• [What you will do]: Your answer must consist of exactly the lines below, starting with the line with "(** ** The propose gate *)" and going on through the line with "(** An answer", and nothing else.
- Opening Delimiter -
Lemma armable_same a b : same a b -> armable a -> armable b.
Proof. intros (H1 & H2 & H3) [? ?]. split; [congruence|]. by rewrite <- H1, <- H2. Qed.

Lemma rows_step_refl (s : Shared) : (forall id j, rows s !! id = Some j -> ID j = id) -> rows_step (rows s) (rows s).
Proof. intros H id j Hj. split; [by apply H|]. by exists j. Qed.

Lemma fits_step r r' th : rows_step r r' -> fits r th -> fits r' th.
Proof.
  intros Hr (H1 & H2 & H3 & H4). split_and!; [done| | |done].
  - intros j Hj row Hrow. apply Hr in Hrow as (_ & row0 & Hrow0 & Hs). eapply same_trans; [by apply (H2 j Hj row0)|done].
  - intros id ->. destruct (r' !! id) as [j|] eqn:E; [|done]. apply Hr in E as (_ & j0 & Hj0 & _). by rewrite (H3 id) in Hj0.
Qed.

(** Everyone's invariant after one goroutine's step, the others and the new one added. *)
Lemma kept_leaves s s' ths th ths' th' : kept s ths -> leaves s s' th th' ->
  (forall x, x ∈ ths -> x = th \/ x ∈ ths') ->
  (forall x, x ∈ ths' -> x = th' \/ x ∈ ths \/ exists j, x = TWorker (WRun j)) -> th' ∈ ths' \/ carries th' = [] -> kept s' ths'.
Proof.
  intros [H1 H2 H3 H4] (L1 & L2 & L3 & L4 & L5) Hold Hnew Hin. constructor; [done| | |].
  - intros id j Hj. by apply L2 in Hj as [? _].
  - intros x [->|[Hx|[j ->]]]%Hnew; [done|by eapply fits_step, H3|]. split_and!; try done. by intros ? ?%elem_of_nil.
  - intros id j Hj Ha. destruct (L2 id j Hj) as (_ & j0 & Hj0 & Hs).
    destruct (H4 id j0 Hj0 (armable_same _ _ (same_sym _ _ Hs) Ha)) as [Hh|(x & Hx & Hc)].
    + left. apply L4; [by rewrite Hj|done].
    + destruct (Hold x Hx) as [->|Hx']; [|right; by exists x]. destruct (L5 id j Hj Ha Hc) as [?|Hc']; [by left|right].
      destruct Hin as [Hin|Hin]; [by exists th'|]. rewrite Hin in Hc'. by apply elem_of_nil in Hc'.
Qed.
- Closing Delimiter -
- Opening Delimiter -
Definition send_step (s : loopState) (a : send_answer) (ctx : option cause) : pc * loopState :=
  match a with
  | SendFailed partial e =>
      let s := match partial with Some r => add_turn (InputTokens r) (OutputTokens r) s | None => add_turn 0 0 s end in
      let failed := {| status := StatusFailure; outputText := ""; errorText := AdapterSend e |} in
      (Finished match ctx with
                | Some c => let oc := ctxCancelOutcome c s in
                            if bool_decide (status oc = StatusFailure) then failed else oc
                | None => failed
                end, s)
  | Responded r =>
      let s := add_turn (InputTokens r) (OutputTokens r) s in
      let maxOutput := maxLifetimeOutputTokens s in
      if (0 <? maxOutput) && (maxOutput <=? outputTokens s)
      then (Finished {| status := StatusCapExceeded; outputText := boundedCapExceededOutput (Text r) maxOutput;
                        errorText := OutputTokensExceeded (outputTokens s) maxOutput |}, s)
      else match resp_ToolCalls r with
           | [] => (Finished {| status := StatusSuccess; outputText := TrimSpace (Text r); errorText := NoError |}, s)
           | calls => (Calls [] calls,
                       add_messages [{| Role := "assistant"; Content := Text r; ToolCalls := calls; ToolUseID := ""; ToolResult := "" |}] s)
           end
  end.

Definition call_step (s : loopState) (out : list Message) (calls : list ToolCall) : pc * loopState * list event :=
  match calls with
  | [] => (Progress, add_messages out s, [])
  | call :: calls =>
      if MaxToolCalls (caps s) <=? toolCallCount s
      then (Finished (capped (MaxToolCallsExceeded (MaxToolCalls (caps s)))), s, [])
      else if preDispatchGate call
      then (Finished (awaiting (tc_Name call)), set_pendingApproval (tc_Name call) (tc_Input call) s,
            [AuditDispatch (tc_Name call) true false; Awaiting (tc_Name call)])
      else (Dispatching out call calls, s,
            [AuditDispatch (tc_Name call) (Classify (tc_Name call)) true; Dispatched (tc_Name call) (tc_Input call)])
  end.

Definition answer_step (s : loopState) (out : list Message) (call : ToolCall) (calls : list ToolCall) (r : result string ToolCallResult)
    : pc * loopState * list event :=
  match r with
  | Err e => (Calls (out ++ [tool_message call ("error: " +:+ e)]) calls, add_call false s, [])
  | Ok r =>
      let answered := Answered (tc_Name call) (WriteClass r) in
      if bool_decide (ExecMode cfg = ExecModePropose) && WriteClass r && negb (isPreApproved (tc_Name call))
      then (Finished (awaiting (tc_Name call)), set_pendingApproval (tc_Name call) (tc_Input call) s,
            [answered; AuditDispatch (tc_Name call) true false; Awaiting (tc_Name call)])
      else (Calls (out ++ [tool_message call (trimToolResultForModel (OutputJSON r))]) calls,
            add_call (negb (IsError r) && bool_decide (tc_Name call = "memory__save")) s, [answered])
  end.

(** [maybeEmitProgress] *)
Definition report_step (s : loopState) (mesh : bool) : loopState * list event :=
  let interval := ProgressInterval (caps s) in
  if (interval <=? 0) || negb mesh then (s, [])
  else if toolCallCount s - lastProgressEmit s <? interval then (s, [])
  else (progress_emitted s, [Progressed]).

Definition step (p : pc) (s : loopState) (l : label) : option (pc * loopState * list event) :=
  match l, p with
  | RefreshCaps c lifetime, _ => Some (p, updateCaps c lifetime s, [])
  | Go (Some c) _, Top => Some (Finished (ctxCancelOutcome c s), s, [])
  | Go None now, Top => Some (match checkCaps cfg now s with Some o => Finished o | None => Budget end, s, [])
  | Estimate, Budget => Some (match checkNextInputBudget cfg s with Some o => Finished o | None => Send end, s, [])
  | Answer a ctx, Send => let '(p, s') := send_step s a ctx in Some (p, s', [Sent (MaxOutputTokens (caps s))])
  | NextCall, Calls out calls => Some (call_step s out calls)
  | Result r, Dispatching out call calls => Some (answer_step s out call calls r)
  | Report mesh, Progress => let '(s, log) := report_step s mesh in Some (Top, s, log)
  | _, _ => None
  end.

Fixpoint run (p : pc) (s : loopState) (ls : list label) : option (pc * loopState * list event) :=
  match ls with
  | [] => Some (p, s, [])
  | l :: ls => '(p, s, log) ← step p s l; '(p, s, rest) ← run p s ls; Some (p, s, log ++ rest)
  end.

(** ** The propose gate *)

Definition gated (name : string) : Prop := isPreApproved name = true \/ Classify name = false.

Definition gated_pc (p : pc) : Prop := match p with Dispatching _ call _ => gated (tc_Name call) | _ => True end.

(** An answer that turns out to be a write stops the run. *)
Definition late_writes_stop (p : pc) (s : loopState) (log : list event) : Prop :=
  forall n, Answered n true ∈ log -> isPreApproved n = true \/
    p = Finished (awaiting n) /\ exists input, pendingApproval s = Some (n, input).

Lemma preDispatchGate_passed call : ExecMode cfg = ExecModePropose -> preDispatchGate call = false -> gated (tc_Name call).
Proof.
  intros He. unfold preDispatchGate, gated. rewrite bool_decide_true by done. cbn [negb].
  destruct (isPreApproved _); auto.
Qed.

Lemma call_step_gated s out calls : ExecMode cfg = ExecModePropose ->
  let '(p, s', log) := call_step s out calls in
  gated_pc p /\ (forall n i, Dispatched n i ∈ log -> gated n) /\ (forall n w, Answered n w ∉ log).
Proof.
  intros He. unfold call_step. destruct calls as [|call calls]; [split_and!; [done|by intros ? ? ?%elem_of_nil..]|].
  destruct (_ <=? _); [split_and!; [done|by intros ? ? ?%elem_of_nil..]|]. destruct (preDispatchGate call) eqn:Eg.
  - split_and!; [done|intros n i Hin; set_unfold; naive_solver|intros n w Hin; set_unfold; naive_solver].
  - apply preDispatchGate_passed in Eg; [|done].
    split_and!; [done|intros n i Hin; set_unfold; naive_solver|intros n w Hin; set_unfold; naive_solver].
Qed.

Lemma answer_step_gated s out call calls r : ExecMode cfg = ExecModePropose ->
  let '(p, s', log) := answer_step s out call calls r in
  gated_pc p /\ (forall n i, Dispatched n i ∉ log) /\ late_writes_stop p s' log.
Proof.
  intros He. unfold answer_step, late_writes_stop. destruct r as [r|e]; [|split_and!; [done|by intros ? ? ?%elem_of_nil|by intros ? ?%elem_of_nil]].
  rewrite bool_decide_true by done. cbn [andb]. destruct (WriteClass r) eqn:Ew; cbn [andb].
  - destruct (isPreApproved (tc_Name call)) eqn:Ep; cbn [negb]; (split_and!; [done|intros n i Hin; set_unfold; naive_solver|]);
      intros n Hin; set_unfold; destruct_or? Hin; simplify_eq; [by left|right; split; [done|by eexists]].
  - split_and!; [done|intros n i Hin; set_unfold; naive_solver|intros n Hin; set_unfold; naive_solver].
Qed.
- Closing Delimiter -
- Opening Delimiter -
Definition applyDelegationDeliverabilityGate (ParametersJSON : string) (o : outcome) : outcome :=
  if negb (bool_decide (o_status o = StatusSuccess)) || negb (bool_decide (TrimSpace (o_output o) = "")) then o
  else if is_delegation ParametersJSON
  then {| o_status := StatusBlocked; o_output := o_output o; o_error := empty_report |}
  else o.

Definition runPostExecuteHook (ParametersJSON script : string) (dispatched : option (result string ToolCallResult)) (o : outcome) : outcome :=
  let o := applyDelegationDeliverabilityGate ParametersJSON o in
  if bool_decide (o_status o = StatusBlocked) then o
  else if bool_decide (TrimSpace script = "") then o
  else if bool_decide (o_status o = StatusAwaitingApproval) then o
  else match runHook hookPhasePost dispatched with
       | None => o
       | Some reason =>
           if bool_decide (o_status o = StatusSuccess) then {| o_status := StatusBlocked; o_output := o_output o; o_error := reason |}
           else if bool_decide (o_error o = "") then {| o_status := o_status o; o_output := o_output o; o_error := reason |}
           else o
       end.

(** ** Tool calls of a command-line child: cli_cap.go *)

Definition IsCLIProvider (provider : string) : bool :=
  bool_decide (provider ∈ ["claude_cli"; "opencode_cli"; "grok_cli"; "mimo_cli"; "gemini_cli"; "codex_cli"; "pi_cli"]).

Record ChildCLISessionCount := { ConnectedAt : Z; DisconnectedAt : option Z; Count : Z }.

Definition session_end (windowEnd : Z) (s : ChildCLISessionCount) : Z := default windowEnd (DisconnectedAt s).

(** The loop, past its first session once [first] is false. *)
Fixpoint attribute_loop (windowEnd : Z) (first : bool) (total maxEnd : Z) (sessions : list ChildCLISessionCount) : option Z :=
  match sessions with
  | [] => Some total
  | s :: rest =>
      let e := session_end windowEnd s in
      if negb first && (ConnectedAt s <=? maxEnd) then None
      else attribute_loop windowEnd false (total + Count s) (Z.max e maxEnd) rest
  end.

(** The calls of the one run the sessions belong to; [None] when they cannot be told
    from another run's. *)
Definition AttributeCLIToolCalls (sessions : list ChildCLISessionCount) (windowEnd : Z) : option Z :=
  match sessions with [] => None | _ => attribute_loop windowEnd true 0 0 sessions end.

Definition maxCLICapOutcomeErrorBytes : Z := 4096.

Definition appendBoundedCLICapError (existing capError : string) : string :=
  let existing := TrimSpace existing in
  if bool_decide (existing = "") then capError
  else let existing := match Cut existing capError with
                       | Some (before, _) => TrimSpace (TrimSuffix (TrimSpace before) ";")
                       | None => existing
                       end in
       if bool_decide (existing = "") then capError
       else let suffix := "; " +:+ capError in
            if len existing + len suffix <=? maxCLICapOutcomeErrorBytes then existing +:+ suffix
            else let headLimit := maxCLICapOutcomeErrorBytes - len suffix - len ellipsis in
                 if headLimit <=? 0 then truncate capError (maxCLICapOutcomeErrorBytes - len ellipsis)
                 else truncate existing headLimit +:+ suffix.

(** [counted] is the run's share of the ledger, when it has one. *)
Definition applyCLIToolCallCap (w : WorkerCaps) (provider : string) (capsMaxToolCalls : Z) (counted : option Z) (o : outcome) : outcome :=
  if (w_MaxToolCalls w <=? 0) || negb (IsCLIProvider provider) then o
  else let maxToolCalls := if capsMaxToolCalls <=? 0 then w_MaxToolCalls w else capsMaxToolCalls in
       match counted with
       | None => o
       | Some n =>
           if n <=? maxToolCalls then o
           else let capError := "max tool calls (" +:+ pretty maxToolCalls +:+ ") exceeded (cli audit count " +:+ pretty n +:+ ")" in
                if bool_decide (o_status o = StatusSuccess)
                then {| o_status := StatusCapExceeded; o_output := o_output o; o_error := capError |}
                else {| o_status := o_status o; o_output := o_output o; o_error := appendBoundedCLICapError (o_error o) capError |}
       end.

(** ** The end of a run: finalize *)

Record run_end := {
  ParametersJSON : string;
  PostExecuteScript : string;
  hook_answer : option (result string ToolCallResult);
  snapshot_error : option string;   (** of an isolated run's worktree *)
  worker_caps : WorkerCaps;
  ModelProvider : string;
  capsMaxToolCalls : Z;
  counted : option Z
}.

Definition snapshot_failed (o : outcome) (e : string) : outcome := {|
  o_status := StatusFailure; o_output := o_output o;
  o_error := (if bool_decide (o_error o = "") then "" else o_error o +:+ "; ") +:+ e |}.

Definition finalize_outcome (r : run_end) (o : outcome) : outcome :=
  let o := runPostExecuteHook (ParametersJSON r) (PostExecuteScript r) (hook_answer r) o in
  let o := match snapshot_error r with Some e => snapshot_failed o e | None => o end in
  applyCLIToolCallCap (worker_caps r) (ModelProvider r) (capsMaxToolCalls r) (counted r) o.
- Closing Delimiter -
• [Solved problem]:
(** ** The propose gate *)

Definition gated (name : string) : Prop := isPreApproved name = true \/ Classify name = false.

Definition gated_pc (p : pc) : Prop := match p with Dispatching _ call _ => gated (tc_Name call) | _ => True end.

(** An answer that turns out to be a write stops the run. *)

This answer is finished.